Ultrahigh-Linearity Triboelectric Nanogenerator for Dual Pressure-Frequency Sensing and Multi-Modal Recognition

Triboelectric nanogenerators (TENGs) hold great promise as self-powered sensors, but their practical applications are limited by charge leakage at high filler concentrations, coupled pressure-frequency responses, and poor discrimination of materials with similar triboelectric outputs, such as fabrics. In this work, a multifunctional design integrating a double-coated multiwalled carbon nanotubes (MWCNTs)/polydimethylsiloxane (PDMS) composite film-based TENG (DMP-TENG) with a dual-TENG strategy was developed to address these challenges. To determine a suitable base layer, a single-coated MWCNTs/PDMS composite film-based TENG (SMP-TENG) was first fabricated to identify the optimal filler concentration, providing the foundation for a double-coating design. By introducing a second coating with a higher dielectric constant, the resulting DMP-TENG achieved enhanced triboelectric output by increasing the surface dielectric constant without affecting the conductive network of the base layer.
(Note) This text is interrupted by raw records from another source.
(** The handler that [request] leaves with the client: it reads the response
    and calls [cb]. *)
Definition raw (cl : call (K:=K)) : option (K * lymsg_header * Resp) :=
  match cl with
  | CallHandler cb rh rd => Some (cb, rh, resp_deserialize rd)
  | _ => None
  end.
End client.

(** ** The ids of the pools at a proxy *)

Section ids.
Context {S : Type} `{PL : PendStoreLaws S DbProxy.PenddingReq}.
Abbreviation proxy := (DbProxy.proxy (S:=S)).

(** The pool of the slot has given this id out. *)
Definition given (p : proxy) (slot id : Z) : Prop :=
  exists v, DbProxy.px_views p !! slot = Some v /\ id < DbProxy.v_next v.

Record ids_inv (p : proxy) : Prop := {
  ii_pushing : forall x, x ∈ DbProxy.px_pushing p -> given p (DbProxy.sv_slot x) (DbProxy.sv_id x);
  ii_saving : forall x, x ∈ DbProxy.px_saving p -> given p (DbProxy.sv_slot x) (DbProxy.sv_id x);
  ii_find : forall slot id req, DbProxy.px_find p slot id = Some req -> given p slot id;
}.

Lemma given_insert (p : proxy) slot v v' slot' id :
  DbProxy.px_views p !! slot = Some v -> DbProxy.v_next v <= DbProxy.v_next v' -> given p slot' id ->
  exists w, <[slot := v']> (DbProxy.px_views p) !! slot' = Some w /\ id < DbProxy.v_next w.
Proof.
  intros Hv Hle (w & Hw & Hlt). rewrite lookup_insert. case_decide as Hd; [|by exists w]. subst slot'.
  rewrite Hv in Hw. injection Hw as <-. exists v'. split; [done|lia].
Qed.
(* ===== verification/CurlHelper.v ===== *)
(** * Requests over HTTP ([fszm/curl_helper.hpp])

    libcurl is the class [Curl] on an abstract world [W]: what a transfer does up
    to the point where its body is sent, and the pieces of the response it then
    gives to the write function. [curl] is the state of a caller: the options of
    the handles, the strings of the program by their addresses, its files, and
    [cl_log], a ghost: what was opened and released, and what was sent.
    [CURLOPT_POSTFIELDS] keeps the address of a string, as libcurl documents, so
    that reading it after the string's end is undefined. *)

From Stdlib Require Import Strings.String.
From S2P Require Import Prelude Text Effect Config.
#[local] Open Scope effect_scope.

Definition CURLE_OK : Z := 0.
Definition CURLE_WRITE_ERROR : Z := 23.

(** [CURLOPT_WRITEFUNCTION] and [CURLOPT_WRITEDATA]. *)
Inductive write_function := WriteMemory | WriteFile.
Inductive write_data := ToString (p : Z) | ToFile (f : Z).

(** The options that the helper sets. *)
Inductive curlopt :=
| OptUrl (url : bytes)
| OptNoSignal (v : Z)
| OptNoProgress (v : Z)
| OptTimeoutMs (v : Z)
| OptVerifyPeer (v : Z)
| OptVerifyHost (v : Z)
| OptCookieJar (file : bytes)
| OptCookieFile (file : bytes)
| OptPost (v : Z)
| OptHttpHeader (list : option Z)
| OptPostFields (p : Z)                  (* an address: the text is not copied *)
| OptWriteFunction (f : write_function)
| OptWriteData (d : write_data)
| OptOther (code : Z) (v : bytes).       (* what only an extension sets *)

(** A piece of a response: what the write function gets, its size and number. *)
Record chunk := MkChunk { ck_data : bytes; ck_size : Z; ck_nmemb : Z }.

Class Curl (W : Type) := {
  cu_init : W -> option Z * W;
  cu_setopt : W -> Z -> curlopt -> W;
  cu_cleanup : W -> Z -> W;
  cu_slist_append : W -> bytes -> option Z * W;
  cu_slist_free_all : W -> option Z -> W;
  cu_escape : W -> Z -> bytes -> option (Z * bytes) * W;
  cu_free : W -> Z -> W;
  (* up to where the body is sent: 0, or the code with which the transfer ends *)
  cu_request : W -> Z -> Z * W;
  (* the pieces of the response, and the code if every one is accepted *)
  cu_response : W -> Z -> bytes -> (list chunk * Z) * W;
  (* the C library: a file, or none; how many elements are written *)
  cu_fopen : W -> bytes -> option Z * W;
  cu_fwrite : W -> Z -> Z -> Z * W;
  cu_fclose : W -> Z -> W;
}.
Although the intrinsic signals of the DMP-TENG are coupled, highly linear and decoupled sensing of pressure and frequency was realized through open- and short-circuit configurations, with sensitivities of 0.137 V/kPa and 0.297 μA/Hz, and fast response/recovery times of 77/76 ms. Using a portable testing system, ten representative human motions-including standing, walking, running, jumping, stair climbing, and falling-were accurately recognized with a testing accuracy of 98.56% via a random forest algorithm. Moreover, a dual-TENG strategy combining the DMP-TENG with a polyethylene terephthalate (PET) film-based TENG (PET-TENG) significantly boosted fabric recognition accuracy from 68.02% to 98.76% across 12 representative textile types. These results highlight the potential of the proposed DMP-TENG and dual-TENG strategy as versatile, self-powered, and intelligent sensing platforms for next-generation wearable electronics, smart textiles, and human-machine interaction.